§ The task:
After locating the line with "field is left" in the records below, print it and every line after it exactly.

Saved data entries:
(** C7: an execution of the form mutation that finds its form page.  When
    the bound form validates, the submission handler runs (the submission
    is stored) and the result is ["OK"] with no error entries (the [errors]
    field is left unset); when it does not validate, the handler does not
    run (the world is unchanged) and the result is ["FAIL"] with one
    (field name, messages) entry per item of the form's errors, in their
    reported order. *)
Theorem form_mutation_outcomes (_node url_prefix : string) (info : ResolveInfo)
    (url : string) (values : GenericScalar) (w : World)
    (instance : Page) (form : Form) (tp : SynthType)
    (Hinstance :
       first (qs_live (with_page_permissions (context info)
                (specific (qs_filter
                   (λ p, bool_decide (url_path p = lookup_path url_prefix url))
                   (objects w))))) = Some instance)
    (Hform : get_form instance values (user (context info)) = Some form)
    (Htp : forms (registry w) !! _node = Some tp) :
  (is_valid form = true →
   ∃ payload,
     mutate _node url_prefix info url values w
     = (Ok payload, set_form_submissions (λ l, l ++ [(instance, form)]) w)
     ∧ payload = {| payload_type := tp; result := "OK"; result_errors := None |}
     ∧ reported_errors payload = [])
  ∧ (is_valid form = false →
     ∃ payload,
       mutate _node url_prefix info url values w = (Ok payload, w)
       ∧ payload_type payload = tp
       ∧ result payload = "FAIL"
       ∧ reported_errors payload
         = (λ err : string * list string,
              {| error_name := err.1; error_messages := err.2 |}) <$> errors form
       ∧ error_name <$> reported_errors payload = fst <$> errors form
       ∧ error_messages <$> reported_errors payload = snd <$> errors form).
Proof.
  pose proof (mutate_found _node url_prefix info url values w instance form tp
                Hinstance Hform Htp) as Hrun.
  split; intros Hvalid; rewrite Hvalid in Hrun; eexists; (split; [exact Hrun|]).
  - split; reflexivity.
  - unfold reported_errors. simpl. repeat split; try reflexivity.
    + rewrite <- list_fmap_compose. by apply list_fmap_ext.
    + rewrite <- list_fmap_compose. by apply list_fmap_ext.
Qed.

§ Output below:
    field is left unset); when it does not validate, the handler does not
    run (the world is unchanged) and the result is ["FAIL"] with one
    (field name, messages) entry per item of the form's errors, in their
    reported order. *)
Theorem form_mutation_outcomes (_node url_prefix : string) (info : ResolveInfo)
    (url : string) (values : GenericScalar) (w : World)
    (instance : Page) (form : Form) (tp : SynthType)
    (Hinstance :
       first (qs_live (with_page_permissions (context info)
                (specific (qs_filter
                   (λ p, bool_decide (url_path p = lookup_path url_prefix url))
                   (objects w))))) = Some instance)
    (Hform : get_form instance values (user (context info)) = Some form)
    (Htp : forms (registry w) !! _node = Some tp) :
  (is_valid form = true →
   ∃ payload,
     mutate _node url_prefix info url values w
     = (Ok payload, set_form_submissions (λ l, l ++ [(instance, form)]) w)
     ∧ payload = {| payload_type := tp; result := "OK"; result_errors := None |}
     ∧ reported_errors payload = [])
  ∧ (is_valid form = false →
     ∃ payload,
       mutate _node url_prefix info url values w = (Ok payload, w)
       ∧ payload_type payload = tp
       ∧ result payload = "FAIL"
       ∧ reported_errors payload
         = (λ err : string * list string,
              {| error_name := err.1; error_messages := err.2 |}) <$> errors form
       ∧ error_name <$> reported_errors payload = fst <$> errors form
       ∧ error_messages <$> reported_errors payload = snd <$> errors form).
Proof.
  pose proof (mutate_found _node url_prefix info url values w instance form tp
                Hinstance Hform Htp) as Hrun.
  split; intros Hvalid; rewrite Hvalid in Hrun; eexists; (split; [exact Hrun|]).
  - split; reflexivity.
  - unfold reported_errors. simpl. repeat split; try reflexivity.
    + rewrite <- list_fmap_compose. by apply list_fmap_ext.
    + rewrite <- list_fmap_compose. by apply list_fmap_ext.
Qed.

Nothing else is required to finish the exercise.